Pertanyaan di atas menjadi relevan buat kita, mengingat akhir-akhir ini muncul dua macam gejala yang muaranya memposisikan NKRI seakan nasibnya sedang di ujung tanduk. Gejala pertama adalah maraknya kekerasan dan diskrimnasi terhadap minoritas atas nama Islam. Yang kedua, adanya sebagian kalangan Islam yang memvonis NKRI sebagai kafir dan thoghut, dan wajib diganti dengan negara syari’ah.

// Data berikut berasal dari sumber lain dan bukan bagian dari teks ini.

(** After a normalisation that went through, the two sources are the ones
    the call was given. *)
Lemma normalize_inputs_sources (inputs : call_inputs) (kw : keywords)
    (f : fields) :
  TFElectraModel.normalize_inputs inputs kw = Ok f ->
  input_ids f = supplied_input_ids inputs
  /\ inputs_embeds f = supplied_inputs_embeds inputs kw.
Proof.
  destruct inputs as [l|d|v]; cbn [TFElectraModel.normalize_inputs].
  - destruct l as [|x l]; [discriminate|].
    cbn [py_item lookup list_lookup mbind result_bind].
    read_items (x :: l) kw.
    cbn [mbind result_bind].
    unfold TFElectraModel.item_if_longer at 1, supplied_inputs_embeds, py_item.
    case_decide as Hlt.
    + destruct (lookup_lt_is_Some_2 (x :: l) 5 Hlt) as [v Hv]. rewrite Hv.
      cbn [mbind result_bind]. unfold py_assert.
      case_bool_decide; [|discriminate]. now intros [= <-].
    + cbn [mbind result_bind]. unfold py_assert.
      case_bool_decide; [|discriminate]. now intros [= <-].
  - unfold py_assert. case_bool_decide; [|discriminate]. now intros [= <-].
  - now intros [= <-].
Qed.

(** What the steps after the check can raise. *)
Lemma extended_mask_raises (m : option tf_tensor) (s : list nat) (e : exception) :
  TFElectraPreTrainedModel.get_extended_attention_mask m s = Raise e ->
  e = InvalidArgumentError.
Proof.
  unfold TFElectraPreTrainedModel.get_extended_attention_mask.
  destruct m as [[t|t]|]; cbn; unfold tf.newaxis_1_2;
    repeat case_match; cbn; congruence.
Qed.

Lemma Dense_call_raises (d : Dense.t) (x : tensor F32.t) (e : exception) :
  Dense.call d x = Raise e -> e = InvalidArgumentError.
Proof. unfold Dense.call. repeat case_match; congruence. Qed.

Lemma project_raises (self : TFElectraModel.t) (h : tensor F32.t)
    (training : bool) (e : exception) :
  TFElectraModel.project self h training = Raise e ->
  e = IndexError \/ e = InvalidArgumentError.
Proof.
  unfold TFElectraModel.project. destruct (last (shape h)); cbn.
  - case_decide; [|discriminate]. intros ->%Dense_call_raises. now right.
  - intros [= <-]. now left.
Qed.

Lemma run_raises (self : TFElectraModel.t) (f : fields) (s : list nat)
    (training : bool) (e : exception) :
  TFElectraModel.run self f s training = Raise e ->
  e = InvalidArgumentError \/ e = NotImplementedError \/ e = IndexError
  \/ TFElectraModel.embeddings self
       [input_ids f; position_ids f;
        Some (TFElectraModel.or_fill (token_type_ids f) s 0); inputs_embeds f]
       training = Raise e
  \/ exists h bias hm, TFElectraModel.encoder self h bias hm training = Raise e.
Proof.
  unfold TFElectraModel.run.
  destruct (TFElectraPreTrainedModel.get_extended_attention_mask _ _)
    as [bias|e0] eqn:Hbias; cbn [mbind result_bind].
  2: { intros [= <-]. left. exact (extended_mask_raises _ _ _ Hbias). }
  destruct (head_mask f); cbn [TFElectraPreTrainedModel.get_head_mask
                                 mbind result_bind].
  { intros [= <-]. tauto. }
  destruct (TFElectraModel.embeddings self _ training) as [hs|e0] eqn:Hemb;
    cbn [mbind result_bind].
  2: { intros [= <-]. tauto. }
  destruct (TFElectraModel.project self hs training) as [h|e0] eqn:Hproj;
    cbn [mbind result_bind].
  2: { intros [= <-]. destruct (project_raises _ _ _ _ Hproj); tauto. }
  intros Henc. do 4 right. eauto.
Qed.

(** C1, as the code has it. When the normalisation of the input goes
    through, a call given both token ids and embeddings raises the "cannot
    specify both" error and a call given neither raises the "have to specify
    either" error. A call given exactly one of them raises neither error,
    the embeddings layer and the encoder not raising it on one source; it
    goes on with the shape of that source, the shape of the token ids or
    the shape of the embeddings without its last axis. *)
Theorem one_source_check (self : TFElectraModel.t) (inputs : call_inputs)
    (kw : keywords) (training : bool) :
  is_Ok (TFElectraModel.normalize_inputs inputs kw) = true ->
  (is_Some (supplied_input_ids inputs) ->
   is_Some (supplied_inputs_embeds inputs kw) ->
   TFElectraModel.call self inputs kw training = Raise (ValueError both_msg))
  /\ (supplied_input_ids inputs = None ->
      supplied_inputs_embeds inputs kw = None ->
      TFElectraModel.call self inputs kw training
      = Raise (ValueError neither_msg))
  /\ (exactly_one_source (supplied_input_ids inputs)
        (supplied_inputs_embeds inputs kw) ->
      (forall msg, msg = both_msg \/ msg = neither_msg ->
         passes_no_source_error self msg ->
         TFElectraModel.call self inputs kw training ≠ Raise (ValueError msg))
      /\ exists f s,
           TFElectraModel.normalize_inputs inputs kw = Ok f
           /\ (forall ids, supplied_input_ids inputs = Some ids ->
                 s = shape_list ids)
           /\ (forall embeds, supplied_inputs_embeds inputs kw = Some embeds ->
                 s = removelast (shape_list embeds))
           /\ TFElectraModel.call self inputs kw training
              = TFElectraModel.run self f s training).
Proof.
  intros Hok.
  destruct (TFElectraModel.normalize_inputs inputs kw) as [f|e] eqn:Hf;
    [clear Hok|discriminate].
  destruct (normalize_inputs_sources _ _ _ Hf) as [Hids Hembeds].
  unfold TFElectraModel.call. rewrite Hf, bind_Ok.
  unfold TFElectraModel.input_shape_of. rewrite Hids, Hembeds.
  split; [|split].
  - intros [ids ->] [embeds ->]. reflexivity.
  - intros -> ->. reflexivity.
  - intros Hone.
    assert (Hrun : exists s,
               (forall ids, supplied_input_ids inputs = Some ids ->
                  s = shape_list ids)
               /\ (forall embeds,
                     supplied_inputs_embeds inputs kw = Some embeds ->
                     s = removelast (shape_list embeds))
               /\ (match supplied_input_ids inputs,
                         supplied_inputs_embeds inputs kw with
                   | Some _, Some _ => Raise (ValueError both_msg)
                   | Some ids, None => Ok (shape_list ids)
                   | None, Some embeds => Ok (removelast (shape_list embeds))
                   | None, None => Raise (ValueError neither_msg)
                   end ≫= fun s => TFElectraModel.run self f s training)
                  = TFElectraModel.run self f s training).
    { destruct Hone as [[[ids Hi] He]|[Hi [embeds He]]]; rewrite Hi, He.
      - exists (shape_list ids). repeat split; congruence.
      - exists (removelast (shape_list embeds)). repeat split; congruence. }
    destruct Hrun as (s & Hsi & Hse & Hcall). split.
    + intros msg Hmsg [Hemb Henc]. rewrite Hcall. intros Hraise.
      destruct (run_raises _ _ _ _ _ Hraise)
        as [?|[?|[?|[Hr|(h & bias & hm & Hr)]]]]; try discriminate.
      * revert Hr. apply Hemb. now rewrite Hids, Hembeds.
      * revert Hr. apply Henc.
    + exists f, s. auto.
Qed.

Lemma example_model_passes_no_source_error (msg : string) :
  passes_no_source_error example_model msg.
Proof.
  split.
  - intros ids positions types embeds training _.
    cbn. unfold example_embeddings. repeat case_match; discriminate.
  - intros h bias hm training. discriminate.
Qed.

Lemma one_source_check_witness :
  is_Ok (TFElectraModel.normalize_inputs
           (Positional [Some example_ids; None; None; None; None;
                        Some example_embeds]) no_keywords) = true
  /\ TFElectraModel.call example_model
       (Positional [Some example_ids; None; None; None; None;
                    Some example_embeds]) no_keywords false
     = Raise (ValueError both_msg)
  /\ TFElectraModel.call example_model (Bare (Some example_ids)) no_keywords
       false ≠ Raise (ValueError both_msg)
  /\ TFElectraModel.call example_model (Bare (Some example_ids)) no_keywords
       false ≠ Raise (ValueError neither_msg).
Proof.
  split; [reflexivity|]. split.
  - apply (one_source_check example_model
             (Positional [Some example_ids; None; None; None; None;
                          Some example_embeds]) no_keywords false eq_refl);
      eexists; reflexivity.
  - destruct (one_source_check example_model (Bare (Some example_ids))
                no_keywords false eq_refl) as (_ & _ & Hone).
    destruct Hone as [Hquiet _].
    { left. split; [eexists; reflexivity|reflexivity]. }
    split; apply Hquiet; auto using example_model_passes_no_source_error.
Defined.

(** With the token ids alone the example call goes past the check. *)
Example one_source_example :
  TFElectraModel.call example_model (Bare (Some example_ids)) no_keywords false
  = Ok [PTensor (zeros [1; 2; 3]); PTuple [zeros [1; 2; 3]]].
Proof. reflexivity. Qed.

(** C1 as stated fails: a sequence of seven entries that holds both token
    ids and embeddings raises "Too many inputs.", not the "cannot specify
    both" error. *)
Lemma both_sources_seven_entries :
  ~ (forall (self : TFElectraModel.t) (inputs : call_inputs) (kw : keywords)
            (training : bool),
        is_Some (supplied_input_ids inputs) ->
        is_Some (supplied_inputs_embeds inputs kw) ->
        TFElectraModel.call self inputs kw training
        = Raise (ValueError both_msg)).
Proof.
  intros H.
  specialize (H example_model
                (Positional [Some example_ids; None; None; None; None;
                             Some example_embeds; None]) no_keywords false).
  assert (Hcall : TFElectraModel.call example_model
                    (Positional [Some example_ids; None; None; None; None;
                                 Some example_embeds; None]) no_keywords false
                  = Raise (AssertionError too_many_msg)) by reflexivity.
  rewrite Hcall in H.
  discriminate H; eexists; reflexivity.
Qed.

(** An empty sequence supplies neither source and raises [IndexError] at
    [inputs[0]], before the check. *)
Lemma empty_sequence_IndexError (self : TFElectraModel.t) (kw : keywords)
    (training : bool) :
  TFElectraModel.call self (Positional []) kw training = Raise IndexError.
Proof. reflexivity. Qed.

(** ** Mapping inputs *)

(** C10. With a mapping input the call reads the six canonical keys only:
    two mappings of at most six entries that agree on these keys give the
    same result, error or not; and a mapping of at most six entries that has
    none of them, with no embeddings passed by keyword, raises the "have to
    specify either" error. *)
Theorem mapping_reads_canonical_keys (self : TFElectraModel.t) (kw : keywords)
    (training : bool) :
  (forall d1 d2 : gmap string (option tf_tensor),
      size d1 <= 6 -> size d2 <= 6 ->
      Forall (fun k => d1 !! k = d2 !! k) canonical_keys ->
      TFElectraModel.call self (Mapping d1) kw training
      = TFElectraModel.call self (Mapping d2) kw training)
  /\ (forall d : gmap string (option tf_tensor),
        size d <= 6 ->
        Forall (fun k => d !! k = None) canonical_keys ->
        kw_inputs_embeds kw = None ->
        TFElectraModel.call self (Mapping d) kw training
        = Raise (ValueError neither_msg)).
Proof.
  split.
  - intros d1 d2 Hs1 Hs2 Hkeys. unfold canonical_keys in Hkeys.
    rewrite !Forall_cons in Hkeys.
    destruct Hkeys as (H1 & H2 & H3 & H4 & H5 & H6 & _).
    unfold TFElectraModel.call, TFElectraModel.normalize_inputs,
      TFElectraModel.dict_get, py_assert.
    rewrite H1, H2, H3, H4, H5, H6.
    now rewrite !bool_decide_eq_true_2 by assumption.
  - intros d Hs Hkeys Hkw. unfold canonical_keys in Hkeys.
    rewrite !Forall_cons in Hkeys.
    destruct Hkeys as (H1 & _ & _ & _ & _ & H6 & _).
    unfold TFElectraModel.call, TFElectraModel.normalize_inputs,
      TFElectraModel.dict_get, py_assert.
    rewrite H1, H6, Hkw.
    now rewrite bool_decide_eq_true_2 by assumption.
Qed.

Lemma mapping_reads_canonical_keys_witness :
  TFElectraModel.call example_model
    (Mapping (list_to_map [("input_ids", Some example_ids); ("extra", None)]))
    no_keywords false
  = TFElectraModel.call example_model
      (Mapping (list_to_map [("input_ids", Some example_ids);
                             ("other", Some example_mask)]))
      no_keywords false
  /\ TFElectraModel.call example_model
       (Mapping (list_to_map [("ids", Some example_ids);
                              ("mask", Some example_mask)]))
       no_keywords false
     = Raise (ValueError neither_msg).
Proof.
  destruct (mapping_reads_canonical_keys example_model no_keywords false)
    as [Hsame Hnone].
  split.
  - apply Hsame; [vm_compute; lia | vm_compute; lia | repeat constructor].
  - apply Hnone; [vm_compute; lia | repeat constructor | reflexivity].
Defined.

(** ** Keras layers: shapes *)

Lemma numel_app (s1 s2 : list nat) : numel (s1 ++ s2) = numel s1 * numel s2.
Proof.
  unfold numel. induction s1 as [|d s1 IH]; cbn [foldr app]; [lia|].
  rewrite IH. lia.
Qed.

Lemma removelast_last (s : list nat) (n : nat) :
  last s = Some n -> s = removelast s ++ [n].
Proof.
  intros H. destruct (last_Some s n) as [[l ->] _]; [exact H|].
  now rewrite removelast_last.
Qed.

Lemma length_bind_const {A B} (f : A -> list B) (l : list A) (n : nat) :
  (forall a, a ∈ l -> length (f a) = n) -> length (l ≫= f) = length l * n.
Proof.
  induction l as [|a l IH]; intros H; [reflexivity|].
  cbn. rewrite length_app, IH, (H a).
  - reflexivity.
  - apply list_elem_of_here.
  - intros a' Ha'. apply H. now apply list_elem_of_further.
Qed.

Lemma Dense_row_length (d : Dense.t) (x : list F32.t) :
  length (Dense.row d x) = Dense.units d.
Proof. unfold Dense.row. now rewrite length_fmap, length_seq. Qed.

(** A dense layer replaces the last dimension by its number of units. *)
Lemma Dense_call_inv (d : Dense.t) (x y : tensor F32.t) :
  Dense.call d x = Ok y ->
  shape y = removelast (shape x) ++ [Dense.units d] /\ well_formed y.
Proof.
  unfold Dense.call. destruct (last (shape x)) as [n|]; [|discriminate].
  case_decide; [|discriminate]. intros [= <-]. cbn [shape]. split; [reflexivity|].
  unfold well_formed. cbn [shape data].
  rewrite numel_app, (length_bind_const _ _ (Dense.units d)).
  - rewrite length_seq. change (numel [Dense.units d]) with (Dense.units d * 1). lia.
  - intros k _. apply Dense_row_length.
Qed.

Untuk mengurai pokok masalahnya, ijinkan saya mengutip Abdurrahman Wahid (Gus Dur). Dalam artikelnya “NU dan Negara Islam,” Gus Dur menolak ide negara Islam karena hal itu memberangus heterogenitas Indonesia. Ia juga memaparkan bahwa sikap NU yang menerima keabsahan NKRI bersandar pada keputusan Muktamar NU tahun1935 di Banjarmasin bahwa kawasan Hindia Belanda wajib dipertahankan secara agama. Alasannya: kaum muslim bisa bebas menjalankan ajaran Islam. Selain itu, di kawasan itu dahulu sudah ada Kerajaan Islam. Atas dasar itulah NU menyatakan komitmennya kepada republik kita, yang berdasarkan Pancasila dan bukan Islam. Ini ditunjukkan, misalnya, dengan Resolusi Jihad mempertahankan republik yang dikeluarkan PBNU pada 22 Oktober 1945. Yang menarik, muktamar NU 1935 tidak langsung mencap Hindia Belanda sebagai kawasan kafir (darul kufr) hanya karena ayat: “Barang siapa tidak berhukum dengan aturan yang diturunkan Allah, maka mereka adalah orang-orang kafir” Rupanya ulama NU menyadari bahwa status hukum segala sesuatu tidak bisa ditentukan hanya dengan semata-mata memetik teks agama (nash) begitu saja. Konteks (al-waqi’) juga mesti diperhitungkan.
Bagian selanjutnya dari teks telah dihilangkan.